An emergency medicine consultant who examined a four-year-old boy after he was brought to hospital unconscious has said she had very significant suspicions that his injuries were non-accidental.

The consultant was giving evidence at the Central Criminal Court, in the trial of a woman charged with the murder of the boy, who was her partner’s son.

The court also heard the boy’s brain injuries were like those caused by a high speed road traffic accident or a fall from a big height, and that he was covered in extensive bruising from previous injuries for which the boy’s father could not give a satisfactory explanation.

The woman has admitted the manslaughter of the boy in 2021 and has also pleaded guilty to two counts of assault, but she has denied murder. She cannot be named due to legislation protecting the identity of child witnesses in criminal proceedings.

Emergency call taker, Niamh O’Brien, told the court she received an call from a man who said his son had fallen from the top bunk of his bed and banged his head.

The man said his son was unresponsive and it was as if he was asleep. He said the fall had happened around an hour previously.

Ms O’Brien said normally if they were dealing with a child who had lost consciousness, they would get a call within a few minutes of the incident happening.

Advanced paramedic Dan New said when he arrived at the house, the child was lying in the middle of the bedroom floor in the foetal position with his head on a pillow. He did not have a blanket over him.

He noticed the child had bruising on his face and around his eyes. He said from his experience the bruising was at least five days old.

He asked the child’s father about the injuries and was told they were from a previous incident where the child had run into a door.

Mr New said the child was described to him as bold, and acting up and had been “grounded and confined to his bedroom”.

He said, given the clinical severity of the situation, he picked the child up and carried him to the ambulance.

In the ambulance, he assessed the child’s pupils which were fixed and dilated and not responding to light. He said the child’s limbs were going stiff, which suggested a head injury.

Mr New said he passed on his concerns about the child’s bruising immediately on arrival at the hospital.

Mr New’s colleague said she saw a woman downstairs in the house. Later in hospital, she asked the father of the child where the bruises came from.

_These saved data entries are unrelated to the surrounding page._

(* ===== verification/SpiMaster.v ===== *)
(** * The SPI master driver on a shared bus

    Source: [esp_driver_spi/src/gpspi/spi_master.c], the part that shares the
    bus among devices: queueing a transaction for the interrupt, the interrupt
    itself, polling transactions, occupying and releasing the bus.  The
    registers and DMA of the peripheral are not modelled; [started] records the
    transactions that the hardware was given, [sent] those that were put into
    the queue of each device and [received] those that its task got back (none
    of the three is a variable of the code). *)

From stdpp Require Import functions.
From S2P Require Import Prelude EspErr Threads BusLock.
Open Scope prog_scope.

(** A transaction: its descriptor, the flag SPI_TRANS_CS_KEEP_ACTIVE, and what
    [check_trans_valid] and [setup_priv_desc] say of the descriptor. *)
Record trans := MkTrans { trans_desc : Z; cs_keep_active : bool; trans_check : esp_err_t; trans_setup : esp_err_t }.

Inductive processor := Task | Isr.

(** What the code reads of the configuration of a device: the length of its
    queues, and the flag SPI_DEVICE_NO_RETURN_RESULT. *)
Record dev_config := MkConfig { queue_size : nat; no_return_result : bool }.

(** [spi_host_t], with the queues and the configuration of its devices; [device]
    is whether the entry of that number is not NULL. *)
Record spi_host := MkHost {
  bus : bus_lock;
  intr_enabled : bool;
  cur_cs : nat;
  cur_trans : trans;
  device_acquiring_lock : option nat;
  polling : bool;
  trans_queue : nat -> list trans;
  ret_queue : nat -> list trans;
  started : list (processor * nat * trans);
  sent : nat -> list trans;
  received : nat -> list trans;
  config : nat -> dev_config;
  device : nat -> bool
}.

Definition set_bus v h := MkHost v (intr_enabled h) (cur_cs h) (cur_trans h) (device_acquiring_lock h) (polling h) (trans_queue h) (ret_queue h) (started h) (sent h) (received h) (config h) (device h).
Definition set_intr v h := MkHost (bus h) v (cur_cs h) (cur_trans h) (device_acquiring_lock h) (polling h) (trans_queue h) (ret_queue h) (started h) (sent h) (received h) (config h) (device h).
Definition set_cur_cs v h := MkHost (bus h) (intr_enabled h) v (cur_trans h) (device_acquiring_lock h) (polling h) (trans_queue h) (ret_queue h) (started h) (sent h) (received h) (config h) (device h).
Definition set_cur_trans v h := MkHost (bus h) (intr_enabled h) (cur_cs h) v (device_acquiring_lock h) (polling h) (trans_queue h) (ret_queue h) (started h) (sent h) (received h) (config h) (device h).
Definition set_acquiring_lock v h := MkHost (bus h) (intr_enabled h) (cur_cs h) (cur_trans h) v (polling h) (trans_queue h) (ret_queue h) (started h) (sent h) (received h) (config h) (device h).
Definition set_polling v h := MkHost (bus h) (intr_enabled h) (cur_cs h) (cur_trans h) (device_acquiring_lock h) v (trans_queue h) (ret_queue h) (started h) (sent h) (received h) (config h) (device h).
Definition set_trans_queue d v h := MkHost (bus h) (intr_enabled h) (cur_cs h) (cur_trans h) (device_acquiring_lock h) (polling h) (<[d:=v]> (trans_queue h)) (ret_queue h) (started h) (sent h) (received h) (config h) (device h).
Definition set_ret_queue d v h := MkHost (bus h) (intr_enabled h) (cur_cs h) (cur_trans h) (device_acquiring_lock h) (polling h) (trans_queue h) (<[d:=v]> (ret_queue h)) (started h) (sent h) (received h) (config h) (device h).
Definition add_started x h := MkHost (bus h) (intr_enabled h) (cur_cs h) (cur_trans h) (device_acquiring_lock h) (polling h) (trans_queue h) (ret_queue h) (started h ++ [x]) (sent h) (received h) (config h) (device h).
Definition set_sent d v h := MkHost (bus h) (intr_enabled h) (cur_cs h) (cur_trans h) (device_acquiring_lock h) (polling h) (trans_queue h) (ret_queue h) (started h) (<[d:=v]> (sent h)) (received h) (config h) (device h).
Definition set_received d v h := MkHost (bus h) (intr_enabled h) (cur_cs h) (cur_trans h) (device_acquiring_lock h) (polling h) (trans_queue h) (ret_queue h) (started h) (sent h) (<[d:=v]> (received h)) (config h) (device h).

#[export] Instance spi_bus_client : BusClient spi_host := {
  lock := bus;
  set_lock := set_bus;
  enable_bg := set_intr true;
  disable_bg := set_intr false
}.

Abbreviation code := (prog spi_host).

(** ** Queues of FreeRTOS *)

Definition xQueueSend (d : nat) (t : trans) (forever : bool) : code bool :=
  access (fun h =>
    if (length (trans_queue h d) <? queue_size (config h d))%nat
    then Next (set_sent d (sent h d ++ [t]) (set_trans_queue d (trans_queue h d ++ [t]) h), true)
    else if forever then Blocked else Next (h, false)).
Definition xQueueReceive (d : nat) (forever : bool) : code (option trans) :=
  access (fun h =>
    match ret_queue h d with
    | t :: q => Next (set_received d (received h d ++ [t]) (set_ret_queue d q h), Some t)
    | [] => if forever then Blocked else Next (h, None)
    end).
Definition trans_queue_receive_from_isr (d : nat) : code (option trans) :=
  access (fun h =>
    match trans_queue h d with
    | t :: q => Next (set_cur_trans t (set_trans_queue d q h), Some t)
    | [] => Next (h, None)
    end).
Definition ret_queue_send_from_isr (d : nat) : code unit :=
  store (fun h =>
    if (length (ret_queue h d) <? queue_size (config h d))%nat then set_ret_queue d (ret_queue h d ++ [cur_trans h]) h else h).

(** ** The hardware *)

Definition spi_setup_device (d : nat) : code bool := spi_bus_lock_touch d.

Definition spi_new_trans (who : processor) (d : nat) (t : trans) : code unit :=
  do% store (set_cur_cs d);
  let% _ := spi_setup_device d in
  store (add_started (who, d, t)).

Definition spi_post_trans : code unit :=
  let% cs := load cur_cs in
  let% dev := load (fun h => device h cs) in
  do% asserted dev;
  store (set_cur_cs DEV_NUM_MAX).

Definition get_acquiring_dev : code (option nat) := spi_bus_lock_get_acquiring_dev.

Definition spi_bus_device_is_polling (d : nat) : code bool :=
  let% acq := get_acquiring_dev in
  if bool_decide (acq = Some d) then load polling else Ret false.

(** ** The interrupt *)

Fixpoint intr_loop (n : nat) : code unit :=
  match n with
  | O => crash
  | S n =>
      let% acq_dev_lock := spi_bus_lock_get_acquiring_dev in
      let% (resume_task, desired_dev) := match acq_dev_lock with
        | None => spi_bus_lock_bg_check_dev_acq
        | Some _ => Ret (false, acq_dev_lock)
        end in
      let% trans_found := (if (resume_task : bool) then Ret false else
        match desired_dev with
        | None => crash
        | Some d =>
            let% dev_has_req := spi_bus_lock_bg_check_dev_req d in
            if (dev_has_req : bool) then
              let% device_to_send := load (fun h => device h d) in
              do% asserted device_to_send;
              let% found := trans_queue_receive_from_isr d in
              match found with
              | None => let% _ := spi_bus_lock_bg_clear_req d in Ret false
              | Some t => do% spi_new_trans Isr d t; Ret true
              end
            else Ret false
        end) in
      let% exit := spi_bus_lock_bg_exit trans_found in
      if (exit : bool) then Ret tt else intr_loop n
  end.

(** Enough iterations: each one that does not leave the loop finishes the
    requests of a device. *)
Definition intr_rounds : nat := DEV_NUM_MAX + 1.

Definition spi_intr : code unit :=
  let% entered := spi_bus_lock_bg_entry in
  do% whenp (negb entered)
    (let% cs := load cur_cs in
     do% asserted (negb (cs =? DEV_NUM_MAX)%nat);
     do% spi_post_trans;
     let% no_result := load (fun h => no_return_result (config h cs)) in
     whenp (negb no_result) (ret_queue_send_from_isr cs));
  let% cs := load cur_cs in
  do% asserted (cs =? DEV_NUM_MAX)%nat;
  intr_loop intr_rounds.

(** ** The functions of the driver *)

Definition spi_device_queue_trans (d : nat) (t : trans) (forever : bool) : code esp_err_t :=
  if negb (trans_check t =? ESP_OK) then Ret (trans_check t)
  else
    let% is_polling := spi_bus_device_is_polling d in
    if (is_polling : bool) then Ret ESP_ERR_INVALID_STATE
    else
      let% owner := load device_acquiring_lock in
      if negb (bool_decide (owner = Some d)) && cs_keep_active t then Ret ESP_ERR_INVALID_ARG
      else if negb (trans_setup t =? ESP_OK) then Ret (trans_setup t)
      else
        let% r := xQueueSend d t forever in
        if negb r then Ret ESP_ERR_TIMEOUT else spi_bus_lock_bg_request d.

Definition spi_device_get_trans_result (d : nat) (forever : bool) : code (esp_err_t * option trans) :=
  let% no_result := load (fun h => no_return_result (config h d)) in
  if (no_result : bool) then Ret (ESP_ERR_NOT_SUPPORTED, None)
  else
    let% r := xQueueReceive d forever in
    match r with
    | None => Ret (ESP_ERR_TIMEOUT, None)
    | Some t => Ret (ESP_OK, Some t)
    end.

Definition spi_device_transmit (d : nat) (t : trans) : code esp_err_t :=
  let% ret := spi_device_queue_trans d t true in
  if negb (ret =? ESP_OK) then Ret ret
  else
    let% (ret, ret_trans) := spi_device_get_trans_result d true in
    if negb (ret =? ESP_OK) then Ret ret
    else
      do% asserted (match ret_trans with Some t' => trans_desc t' =? trans_desc t | None => false end);
      Ret ESP_OK.

Definition spi_device_acquire_bus (d : nat) (forever : bool) : code esp_err_t :=
  if negb forever then Ret ESP_ERR_INVALID_ARG
  else
    let% is_polling := spi_bus_device_is_polling d in
    if (is_polling : bool) then Ret ESP_ERR_INVALID_STATE
    else
      let% ret := spi_bus_lock_acquire_start d forever in
      if negb (ret =? ESP_OK) then Ret ret
      else
        do% store (set_acquiring_lock (Some d));
        let% _ := spi_setup_device d in
        Ret ESP_OK.

Definition spi_device_release_bus (d : nat) : code unit :=
  let% is_polling := spi_bus_device_is_polling d in
  do% asserted (negb is_polling);
  do% store (set_acquiring_lock None);
  let% ret := spi_bus_lock_acquire_end d in
  asserted (ret =? ESP_OK).

Definition spi_device_polling_start (d : nat) (t : trans) (forever : bool) : code esp_err_t :=
  if negb forever then Ret ESP_ERR_INVALID_ARG
  else if negb (trans_check t =? ESP_OK) then Ret (trans_check t)
  else
    let% is_polling := spi_bus_device_is_polling d in
    if (is_polling : bool) then Ret ESP_ERR_INVALID_STATE
    else if negb (trans_setup t =? ESP_OK) then Ret (trans_setup t)
    else
      let% owner := load device_acquiring_lock in
      let% ret := (if negb (bool_decide (owner = Some d)) then
          if cs_keep_active t then Ret ESP_ERR_INVALID_ARG else spi_bus_lock_acquire_start d forever
        else spi_bus_lock_wait_bg_done d forever) in
      if negb (ret =? ESP_OK) then Ret ret
      else
        do% store (set_polling true);
        do% store (set_cur_trans t);
        do% spi_new_trans Task d t;
        Ret ESP_OK.

(** [in_time] is whether the transaction ends within the time to wait. *)
Definition spi_device_polling_end (d : nat) (in_time : bool) : code esp_err_t :=
  let% cs := load cur_cs in
  do% asserted (cs =? d)%nat;
  let% acq := get_acquiring_dev in
  do% asserted (bool_decide (acq = Some d));
  if negb in_time then Ret ESP_ERR_TIMEOUT
  else
    do% spi_post_trans;
    do% store (set_polling false);
    let% owner := load device_acquiring_lock in
    if negb (bool_decide (owner = Some d)) then
      let% owner := load device_acquiring_lock in
      do% asserted (bool_decide (owner = None));
      let% _ := spi_bus_lock_acquire_end d in
      Ret ESP_OK
    else Ret ESP_OK.

Definition spi_device_polling_transmit (d : nat) (t : trans) : code esp_err_t :=
  let% ret := spi_device_polling_start d t true in
  if negb (ret =? ESP_OK) then Ret ret else spi_device_polling_end d true.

He said the child had been playing soccer earlier in the week and had bruises on his eyes after running into a door the previous day. He said the boy bruised easily.

She asked if she could call the child’s mother, but the man said she was not in their lives any more.

The jury has been told the child was living with his father and his father’s partner, after the mother suffered from mental health issues.

A clinical nurse manager told the court it became clear after a CT scan that the child needed urgent neurosurgery and was to be transferred.

He told the father this and the father again said he would not be contacting the child’s mother. The nurse manager said he asked gardaí to contact the child’s mother. She rang a short time later, hysterical and upset.

Dr Niamh Mitchell, a doctor at the emergency department, said she clearly saw multiple bruises to the child’s forehead, eyes, his right arm, both his legs and his inner thighs.

She said she was concerned as she knew from her training that bruising on the inner thighs don’t come from “normal play”. The doctor said the bruises were all different colours and it looked as if he had been hit on more than one occasion.

A consultant at the emergency department said the child had an “acute subdural haematoma”. She said this was a very severe brain injury.

She said she spoke to the child’s father who told them the boy had been “grounded”, which she said she found a little unusual in a child of that young age.

The consultant said she didn’t get a satisfactory explanation for the bruises from the father.

She said the fall from a bunk bed was not consistent with what she saw on the scan. She said the scan showed a very significant brain injury and her suspicion was that it was non-accidental.

She said such an injury is normally seen in high velocity road traffic cases or a fall from a big height.

She said once she saw the child’s CT scan, she had very significant anxiety about the cause of his injury.

The trial is expected to last up to five weeks.